Hypocoercivity-Preserving Discretisations

Numerous physical, chemical, biological and social dynamic processes are often characterised by convergence to long-time equilibria. In many important cases the diffusion/dissipation required to arrive to such equilibria is explicitly present in some of the spatial directions only. This, somewhat counter-intuitive at first, state of affairs suggests that decay to equilibrium is due to finer hidden structure, which allows for the transport terms to also `propagate dissipation' to the directions in which no dissipation appears explicitly in the model. In his celebrated AMS memoir, Villani introduced the eponymous concept of `Hypocoercivity' to describe a framework able to explain decay to equilibrium in the presence of dissipation in some directions only.

The broad objective of this project is the development of hypocoercivity-preserving Galerkin discretisations for very general classes of diffusion-degenerate kinetic problems.

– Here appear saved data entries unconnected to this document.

Lemma length_concat_space l : String.length (String.concat " " l) ≤ weight l.
Proof.
  induction l as [|x l IH]; [done|]. destruct l as [|y l].
  - simpl. lia.
  - change (String.concat " " (x :: y :: l))
      with (x +:+ " " +:+ String.concat " " (y :: l)).
    rewrite !string_length_app. change (weight (x :: y :: l))
      with (S (String.length x) + weight (y :: l)).
    simpl String.length at 2. lia.
Qed.

End string_facts.

(** ** The summarizer: length and tone *)

Section summarizer_facts.

Import Summarizer.

Lemma recentLines_length lines : length (recentLines lines) ≤ 10.
Proof. unfold recentLines, Js.slice_last. rewrite length_drop. lia. Qed.

Lemma recentLines_nil lines : recentLines lines = [] ↔ lines = [].
Proof.
  split; [|by intros ->].
  intros H. apply (f_equal length) in H.
  unfold recentLines, Js.slice_last in H. rewrite length_drop in H. simpl in H.
  apply nil_length_inv. lia.
Qed.

Lemma remove_dups_length `{EqDecision A} (l : list A) :
  length (remove_dups l) ≤ length l.
Proof.
  induction l as [|x l IH]; simpl; [done|].
  destruct (decide_rel elem_of x l); simpl; lia.
Qed.

Lemma beatCount_le recent : beatCount recent ≤ length recent.
Proof.
  unfold beatCount. etrans; [apply remove_dups_length|]. by rewrite length_fmap.
Qed.

Lemma string_of_nat_short n : n ≤ 10 → String.length (Js.string_of_nat n) ≤ 2.
Proof.
  intros Hn. do 11 (destruct n as [|n]; [vm_compute; lia|]). lia.
Qed.
(** A class name that is a key of [Object.prototype] moves the basket out
    of every lane, and the page is told so. *)
Example moveBasket_inherited_key :
  let s := run (setupGameCallbacks ++ [CallStart; CallMoveBasket "toString"]) in
  poseToZone "toString" = Some (inherited "toString") ∧
  poseToZone "standing" = None ∧
  basketPosition s = inherited "toString" ∧
  out s = [BasketMove (inherited "toString")] ∧
  moveBasket "toString" s = s.
Proof. vm_compute. repeat split; reflexivity. Qed.

(** ** The page's guards *)

(** X2.  The page's [stop] is idempotent, so the page never sends the
    game-ended notification twice for one run, and the guard of
    [handlePrediction] lets through exactly what [moveBasket] would act on:
    forwarding every class name unguarded would give the same engine
    state. *)
Theorem page_guards (s : State) :
  page_stop (page_stop s) = page_stop s ∧
  (isGameActive s = false → page_stop s = s) ∧
  ∀ className,
    page_handlePrediction className s =
      match className with Some c => moveBasket c s | None => s end.
Proof.
  split; [|split].
  - unfold page_stop. destruct (isGameActive s) eqn:Ha; [|by rewrite Ha].
    destruct (stop_fields s) as (-> & _). done.
  - unfold page_stop. by intros ->.
  - intros [c|]; [|done]. unfold page_handlePrediction.
    destruct (isGameActive s) eqn:Ha; cbn [andb].
    + case_bool_decide as Hc; [|done]. subst c. cbn [negb].
      unfold moveBasket. rewrite Ha. cbn [negb].
      by destruct poseToZone_keys as (_ & _ & _ & ->).
    + unfold moveBasket. by rewrite Ha.
Qed.

Lemma page_guards_witness :
  let s := run (setupGameCallbacks ++ [CallStart; CallStop]) in
  isGameActive s = false ∧ page_stop s = s ∧
  out (page_stop s) = [GameEnd 0 1].
Proof.
  cbn zeta.
  destruct (page_guards (run (setupGameCallbacks ++ [CallStart; CallStop])))
    as (_ & Hin & _).
  split; [reflexivity|]. split; [apply Hin; reflexivity|].
  rewrite Hin by reflexivity. vm_compute. reflexivity.
Defined.

(** ** The spawn cadence *)

Lemma round64_rel x :
  ((1 # 1000) <= x)%Q →
  ((1 - (1 # 1000000000000000)) * x <= round64 x)%Q ∧
  (round64 x <= (1 + (1 # 1000000000000000)) * x)%Q.
Proof.
  intros Hx. destruct (round64_error x) as [Hl Hu]; [lra|].
  assert (H1 : (pow2 (-1074) <= 1 # 1000000000000000000)%Q) by (vm_compute; discriminate).
  assert (H2 : (pow2 (-52) <= 1 # 2000000000000000)%Q) by (vm_compute; discriminate).
  assert (H3 : (x * pow2 (-52) <= x * (1 # 2000000000000000))%Q) by (apply Qmult_le_l; lra).
  generalize dependent (pow2 (-1074)). generalize dependent (pow2 (-52)).
  intros. split; lra.
Qed.

Lemma round64_upper0 x :
  (0 <= x)%Q →
  (0 <= round64 x)%Q ∧
  (round64 x <= (1 + (1 # 1000000000000000)) * x + (1 # 1000000000000000000))%Q.
Proof.
  intros Hx. split; [by apply round64_nonneg|].
  destruct (Qle_lt_or_eq _ _ Hx) as [Hpos|H0].
  - destruct (round64_error x Hpos) as [_ Hu].
    assert (H1 : (pow2 (-1074) <= 1 # 1000000000000000000)%Q) by (vm_compute; discriminate).
    assert (H2 : (pow2 (-52) <= 1 # 2000000000000000)%Q) by (vm_compute; discriminate).
    assert (H3 : (x * pow2 (-52) <= x * (1 # 2000000000000000))%Q) by (apply Qmult_le_l; lra).
    pose proof (pow2_pos (-1074)).
    generalize dependent (pow2 (-1074)). generalize dependent (pow2 (-52)).
    intros. lra.
  - assert (round64 x <= 0)%Q by (apply round64_nonpos; lra). lra.
Qed.
(** * ChessLens notation recovery pipeline: a shallow embedding

    Source: [Frontend/src/lib/parseChessNotation.ts].

    JavaScript strings are sequences of UTF-16 code units; they are modelled
    as lists of [N].  Regular expressions are modelled by a small
    backtracking matcher with the priorities of the ECMAScript matcher
    (leftmost match, greedy star, ordered alternation), and the string
    methods [replace], [test], [split], [trim] are written over it. *)

From Stdlib Require Import NArith Arith Lia List Bool Ascii String DecimalString.
From Stdlib Require Import DecimalNat.
From stdpp Require Import base option list gmap.

Open Scope N_scope.
Open Scope list_scope.

(** ** Strings *)

Abbreviation char := N (only parsing).
Abbreviation jsstring := (list N) (only parsing).

(** An ASCII literal as a JavaScript string. *)
Definition str (x : string) : jsstring :=
  List.map N_of_ascii (list_ascii_of_string x).

Fixpoint str_eqb (a b : jsstring) : bool :=
  match a, b with
  | [], [] => true
  | x :: a', y :: b' => N.eqb x y && str_eqb a' b'
  | _, _ => false
  end.

(** Truthiness of a string: only the empty string is falsy. *)
Definition truthy (s : jsstring) : bool :=
  match s with [] => false | _ => true end.

(** Truthiness of an optional string field: [undefined] is falsy. *)
Definition truthy_opt (s : option jsstring) : bool :=
  match s with Some x => truthy x | None => false end.

(** [a || b] on strings. *)
Definition or_else (a b : jsstring) : jsstring :=
  if truthy a then a else b.

(** Code units used by the patterns. *)
Definition c_tab : char := 9.
Definition c_lf : char := 10.
Definition c_cr : char := 13.
Definition c_space : char := 32.
Definition c_nbsp : char := 160.
Definition c_dash : char := 45.
Definition c_zero : char := 48.
Definition c_O : char := 79.
Definition c_o : char := 111.
Definition c_cyrO : char := 1054.   (* U+041E *)
Definition c_cyro : char := 1086.   (* U+043E *)
Definition c_cyr_narrow_o : char := 7298. (* U+1C82, upper-cases to U+041E *)

Definition in_range (lo hi c : char) : bool := (lo <=? c) && (c <=? hi).

(** WhiteSpace and LineTerminator of ECMAScript: the set of [\s] and of
    [String.prototype.trim]. *)
Definition is_space (c : char) : bool :=
  in_range 9 13 c || (c =? 32) || (c =? 160) || (c =? 5760)
  || in_range 8192 8202 c || (c =? 8232) || (c =? 8233) || (c =? 8239)
  || (c =? 8287) || (c =? 12288) || (c =? 65279).

Definition is_digit (c : char) : bool := in_range 48 57 c.
Definition is_upper (c : char) : bool := in_range 65 90 c.
Definition is_lower (c : char) : bool := in_range 97 122 c.

(** [\w] *)
Definition is_word (c : char) : bool :=
  is_upper c || is_lower c || is_digit c || (c =? 95).

(** Canonicalize of the ECMAScript matcher under the [i] flag without [u]:
    upper-casing of one code unit, never mapping a non-ASCII unit to an
    ASCII one.  Only the units that can canonicalize to a character of the
    patterns below are listed: the ASCII letters and the two small letters
    whose capital is U+041E. *)
Definition canonicalize (c : char) : char :=
  if is_lower c then c - 32
  else if (c =? c_cyro) || (c =? c_cyr_narrow_o) then c_cyrO
  else c.

Definition to_upper_ascii (c : char) : char :=
  if is_lower c then c - 32 else c.

(** ** Regular expressions *)

Inductive regex : Type :=
| Eps : regex
| Cls : (char -> bool) -> regex
| Seq : regex -> regex -> regex
| Alt : regex -> regex -> regex
| Star : regex -> regex
| Grp : regex -> regex            (* the capture group number 1 *)
| WordB : regex                   (* \b *)
| Bol : regex                     (* ^ *)
| Eol : regex.                    (* $ *)

Definition Opt (r : regex) : regex := Alt r Eps.
Definition Plus (r : regex) : regex := Seq r (Star r).
Definition Chr (c : char) : regex := Cls (N.eqb c).
Definition ChrI (c : char) : regex :=
  Cls (fun x => canonicalize x =? canonicalize c).

Fixpoint Lit (s : jsstring) : regex :=
  match s with
  | [] => Eps
  | c :: t => Seq (Chr c) (Lit t)
  end.

Fixpoint LitI (s : jsstring) : regex :=
  match s with
  | [] => Eps
  | c :: t => Seq (ChrI c) (LitI t)
  end.

Fixpoint seqs (rs : list regex) : regex :=
  match rs with
  | [] => Eps
  | r :: t => Seq r (seqs t)
  end.

(** A character class given by its members; [one_ofI] is the same class
    under the [i] flag. *)
Definition one_of (cs : jsstring) : regex :=
  Cls (fun x => existsb (N.eqb x) cs).
Definition one_ofI (cs : jsstring) : regex :=
  Cls (fun x => existsb (fun c => canonicalize x =? canonicalize c) cs).
Definition none_of (cs : jsstring) : regex :=
  Cls (fun x => negb (existsb (N.eqb x) cs)).
(** * Nine Men's Morris: rule engine and adversarial search

    A shallow embedding of the repository's two Python files:

    - [new.py]: the generic search layer ([minmax_decision],
      [expect_minmax], [alpha_beta_search], [alpha_beta_cutoff_search]),
      the [Game] interface and the [NMensMorris] game class;
    - [nMensMorrisGame.py]: the [BoardGui] rule implementation
      ([on_click], [move], [check3inRow], [chooseRandomToRemove], ...).

    Python exceptions are modelled by the [res] type, mutable objects by
    explicit state passing, unbounded recursion and [while] loops by a
    fuel argument, and calls to [random] by an explicit list of the values
    the generator hands out. *)

From Stdlib Require Import ZArith QArith Qreduction Lia ZifyBool.
From stdpp Require Import gmap strings list.

Local Open Scope Z_scope.

(** ** Python outcomes *)

(** The exception classes the modelled code can raise. *)
Inductive exn :=
| AttributeError (attr : string)
| ValueError
| IndexError
| TypeError
| AssertionError
| ZeroDivisionError.

(** Outcome of a Python call: a value, a raised exception, or (model
    only) exhausted fuel, standing for a computation that has not
    returned yet. *)
Inductive res (A : Type) :=
| Ok (a : A)
| Raise (e : exn)
| OutOfFuel.
Arguments Ok {A} a.
Arguments Raise {A} e.
Arguments OutOfFuel {A}.

Definition rbind {A B} (m : res A) (k : A -> res B) : res B :=
  match m with
  | Ok a => k a
  | Raise e => Raise e
  | OutOfFuel => OutOfFuel
  end.

Notation "'do' x <- m ; k" := (rbind m (fun x => k))
  (at level 10, x name, m at level 100, k at level 200).

(** The two marks used throughout: ['X'] (first / human player) and
    ['O'] (second / AI player). *)
Inductive player := X | O.

Global Instance player_eq_dec : EqDecision player := ltac:(solve_decision).

Definition other (p : player) : player :=
  match p with X => O | O => X end.

(** Board coordinates: Python pairs / two-element lists of ints. *)
Abbreviation pos := (Z * Z)%type.

(** [list.remove(x)]: drops the first occurrence, [ValueError] if absent. *)
Fixpoint list_remove (x : pos) (l : list pos) : res (list pos) :=
  match l with
  | [] => Raise ValueError
  | y :: l' =>
      if decide (y = x) then Ok l'
      else do r <- list_remove x l'; Ok (y :: r)
  end.

(** ** Extended integers: ints together with [np.inf] and [-np.inf] *)

Inductive ext := NInf | Fin (z : Z) | PInf.

(** [a > b] *)
Definition ext_gtb (a b : ext) : bool :=
  match a, b with
  | NInf, _ => false
  | Fin _, NInf => true
  | Fin x, Fin y => y <? x
  | Fin _, PInf => false
  | PInf, PInf => false
  | PInf, _ => true
  end.

(** [a >= b] and [a <= b], [a < b] *)
Definition ext_geb (a b : ext) : bool :=
  match a, b with
  | _, NInf => true
  | NInf, _ => false
  | Fin x, Fin y => y <=? x
  | Fin _, PInf => false
  | PInf, _ => true
  end.
Definition ext_ltb (a b : ext) : bool := ext_gtb b a.
Definition ext_leb (a b : ext) : bool := ext_geb b a.

(** Python's two-argument [max(a, b)] keeps [a] unless [b > a];
    [min(a, b)] keeps [a] unless [b < a]. *)
Definition py_max (a b : ext) : ext := if ext_gtb b a then b else a.
Definition py_min (a b : ext) : ext := if ext_ltb b a then b else a.

(** [max(iterable, key=f)] and [max(iterable, key=f, default=None)]:
    the key of every item is evaluated in order, the first item with the
    greatest key is returned; an empty iterable gives [ValueError], or
    [None] when [default=None] was passed. *)
Section MaxKey.
Context {A K : Type} (gt : K -> K -> bool) (key : A -> res K).

Fixpoint max_key_loop (l : list A) (best : A) (bestk : K) : res A :=
  match l with
  | [] => Ok best
  | a :: l' =>
      do k <- key a;
      if gt k bestk then max_key_loop l' a k else max_key_loop l' best bestk
  end.

Definition max_key (has_default : bool) (l : list A) : res (option A) :=
  match l with
  | [] => if has_default then Ok None else Raise ValueError
  | a :: l' =>
      do k <- key a;
      do b <- max_key_loop l' a k;
      Ok (Some b)
  end.
End MaxKey.

(** ** The [Game] interface of new.py

    [actions], [utility], [terminal_test] and [to_move] are the methods a
    subclass provides; [result] may raise. *)
Record Game (State Action : Type) := {
  actions : State -> list Action;
  result : State -> Action -> res State;
  utility : State -> player -> Z;
  terminal_test : State -> bool;
  to_move : State -> player
}.
Arguments actions {State Action}.
Arguments result {State Action}.
Arguments utility {State Action}.
Arguments terminal_test {State Action}.
Arguments to_move {State Action}.
(** * The prewarm fork server of kitty (kitty/prewarm.py)

    A shallow embedding of the controller-side client [PrewarmProcess], of the
    supervisor event loop [main] with its nested handlers, of [fork] and
    [child_main], and of the read-only stream [MemoryViewReadWrapperBytes],
    followed by the properties of the specification that concern them, and
    by further properties of the code: of the frames that go from one
    process to the other, of the buffers of the supervisor, of the maps in
    which it keeps its children, and of the descriptors of the client.

    Conventions of the embedding.
    - Python [int] is [Z]; file descriptors and pids are [Z].
    - Python [bytes] is [list byte].  A Python [str] is represented by its
      UTF-8 encoding, so [str.encode()] and [bytes.decode()] are the identity:
      the only characters the code inspects are ASCII (newline, colon, space,
      digits, sign), and their bytes never occur inside a multi-byte UTF-8
      sequence.  Input that is not UTF-8 is outside the model.
    - A Python [dict] is a stdpp [gmap].
    - System calls are recorded, in program order, in a log kept in the state
      of the process that issues them; what the operating system answers is
      supplied by the caller of the embedded function. *)

From Stdlib Require Import ZArith Lia.
From Stdlib Require Import Strings.String Strings.Byte.
From Stdlib Require Import DecimalZ DecimalPos DecimalFacts.
From stdpp Require Import base list gmap.
From Equations Require Import Equations.

Local Open Scope Z_scope.

Abbreviation bytes := (list byte).
Abbreviation str := (list byte).

(** A literal, written as a Rocq string. *)
Definition lit (s : string) : bytes := list_byte_of_string s.

(** ** Python built-ins used by prewarm.py *)

Module Py.

Definition NL : byte := "010"%byte.
Definition COLON : byte := ":"%byte.
Definition SPACE : byte := " "%byte.

(** [len(b)] *)
Definition len {A} (l : list A) : Z := Z.of_nat (length l).

(** [b.find(c)] for a one-byte needle: the least index of [c], or -1. *)
Fixpoint find (c : byte) (b : bytes) : Z :=
  match b with
  | [] => -1
  | x :: r =>
      if Byte.eqb x c then 0
      else let i := find c r in if i <? 0 then -1 else i + 1
  end.

(** [l[a:b]] with Python's treatment of negative and out-of-range bounds. *)
Definition clamp_index (n i : Z) : Z :=
  if i <? 0 then Z.max 0 (i + n) else Z.min i n.

Definition slice {A} (l : list A) (a b : Z) : list A :=
  let a' := clamp_index (len l) a in
  let b' := clamp_index (len l) b in
  take (Z.to_nat (b' - a')) (drop (Z.to_nat a') l).

(** [l[:i]] and [l[i:]] *)
Definition slice_to {A} (l : list A) (i : Z) : list A :=
  take (Z.to_nat (clamp_index (len l) i)) l.
Definition slice_from {A} (l : list A) (i : Z) : list A :=
  drop (Z.to_nat (clamp_index (len l) i)) l.

(** [a == b] on [str] and [bytes] *)
Fixpoint eqb (a b : str) : bool :=
  match a, b with
  | [], [] => true
  | x :: a', y :: b' => Byte.eqb x y && eqb a' b'
  | _, _ => false
  end.

(** [s.startswith(p)] *)
Fixpoint startswith (p s : str) : bool :=
  match p, s with
  | [], _ => true
  | _ :: _, [] => false
  | x :: p', y :: s' => Byte.eqb x y && startswith p' s'
  end.

(** [s.partition(sep)] for a one-character separator. *)
Definition partition (sep : byte) (s : str) : str * str * str :=
  let i := find sep s in
  if i <? 0 then (s, [], [])
  else (slice_to s i, [sep], slice_from s (i + 1)).

(** [s.split(sep)] for a one-character separator. *)
Fixpoint split (sep : byte) (s : str) : list str :=
  match s with
  | [] => [[]]
  | x :: r =>
      if Byte.eqb x sep then [] :: split sep r
      else match split sep r with
           | [] => [[x]]
           | w :: ws => (x :: w) :: ws
           end
  end.
(** Multiplication of two normal doubles, away from overflow and underflow. *)
Lemma fmul_rounds x mx ex y my ey :
  normal x mx ex -> normal y my ey -> -1074 <= ex + ey <= 900 ->
  exists mr er,
    normal (Py.fmul x y) mr er
    /\ rounds_to (F2R (Zpos mx) ex * F2R (Zpos my) ey) (F2R (Zpos mr) er).
Proof.
  intros [-> Hdx] [-> Hdy] He.
  pose proof (digits_53_bounds mx Hdx) as [Hxlo Hxhi].
  pose proof (digits_53_bounds my Hdy) as [Hylo Hyhi].
  unfold Py.fmul, SFmul.
  change (Zpos (PosDef.Pos.mul mx my)) with (Zpos mx * Zpos my).
  set (m := Zpos mx * Zpos my).
  assert (Hm : 2 ^ 104 <= m < 2 ^ 106).
  { unfold m. change (2 ^ 52) with 4503599627370496 in *.
    change (2 ^ 53) with 9007199254740992 in *.
    change (2 ^ 104) with (4503599627370496 * 4503599627370496).
    change (2 ^ 106) with (9007199254740992 * 9007199254740992). nia. }
  assert (Hdm : 105 <= Zdigits2 m <= 106).
  { pose proof (Zdigits2_bounds m ltac:(lia)) as [Hlo Hhi]. split.
    - destruct (Z_lt_le_dec (Zdigits2 m) 105) as [Hlt | Hle]; [| exact Hle].
      assert (2 ^ Zdigits2 m <= 2 ^ 104).
      { apply Z.pow_le_mono_r; [lia |]. lia. }
      lia.
    - destruct (Z_lt_le_dec 106 (Zdigits2 m)) as [Hgt | Hle]; [| exact Hle].
      assert (2 ^ 106 <= 2 ^ (Zdigits2 m - 1)) by (apply Z.pow_le_mono_r; lia). lia. }
  set (X := (F2R (Zpos mx) ex * F2R (Zpos my) ey)%R).
  assert (HX : X = F2R m (ex + ey)).
  { unfold X, m, F2R. rewrite mult_IZR, bpow_add. ring. }
  destruct (binary_round_aux_rounds m (ex + ey) loc_Exact X)
    as (mr & er & Heq & Hdig & Her & Hround).
  - assert (2 ^ 52 <= 2 ^ 104) by (apply Z.pow_le_mono_r; lia). lia.
  - lia.
  - lia.
  - rewrite HX. split; [lra | apply F2R_lt; lia].
  - intros [Hl | Hl]; discriminate.
  - exists mr, er. split; [split; [exact Heq | exact Hdig] | exact Hround].
Qed.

The construction of hypocoercivity-preserving variational methods unlock the potential of porting the already rich methodology of Galerkin finite element methods for standard, non-degenerate PDEs to large classes of hypocoercive problems.

To this end, we shall develop a general variational framework of non-conforming Galerkin methods that are able to counteract the inconsistency arising by differentiation of Galerkin spaces of reduced global regularity. This will be achieved by addressing the key challenge of lack of commutativity between differentiation and discretisation in the context of mesh-based Galerkin-type numerical methods via the use of carefully constructed non-conforming weak formulations of the underlying evolution problems. This will enable the development of discrete versions of hypocoercivity ensuring the accuracy and stability of the discretisations and provide convergence rates. Further, appropriate reconstructions of these, typically non-conforming, Galerkin approximations, will enable the proof of the first rigorous a posteriori error bounds. The latter will, in turn, allow for mathematically justifiable adaptive algorithms to be developed, aiming to reduce the significant computational complexity of the numerical methods, due to their inherent high-dimensionality.

Such numerical methods will be suitable for arbitrarily long-time simulations of complex phenomena modelled by kinetic-type formulations. As a result, we will be able to offer unprecedented numerical capabilities. This will, in turn, lead to a new class of simulators for important physical and industrial processes ranging from plasma physics, to rarefied gas dynamics and to nuclear reactor safety simulations.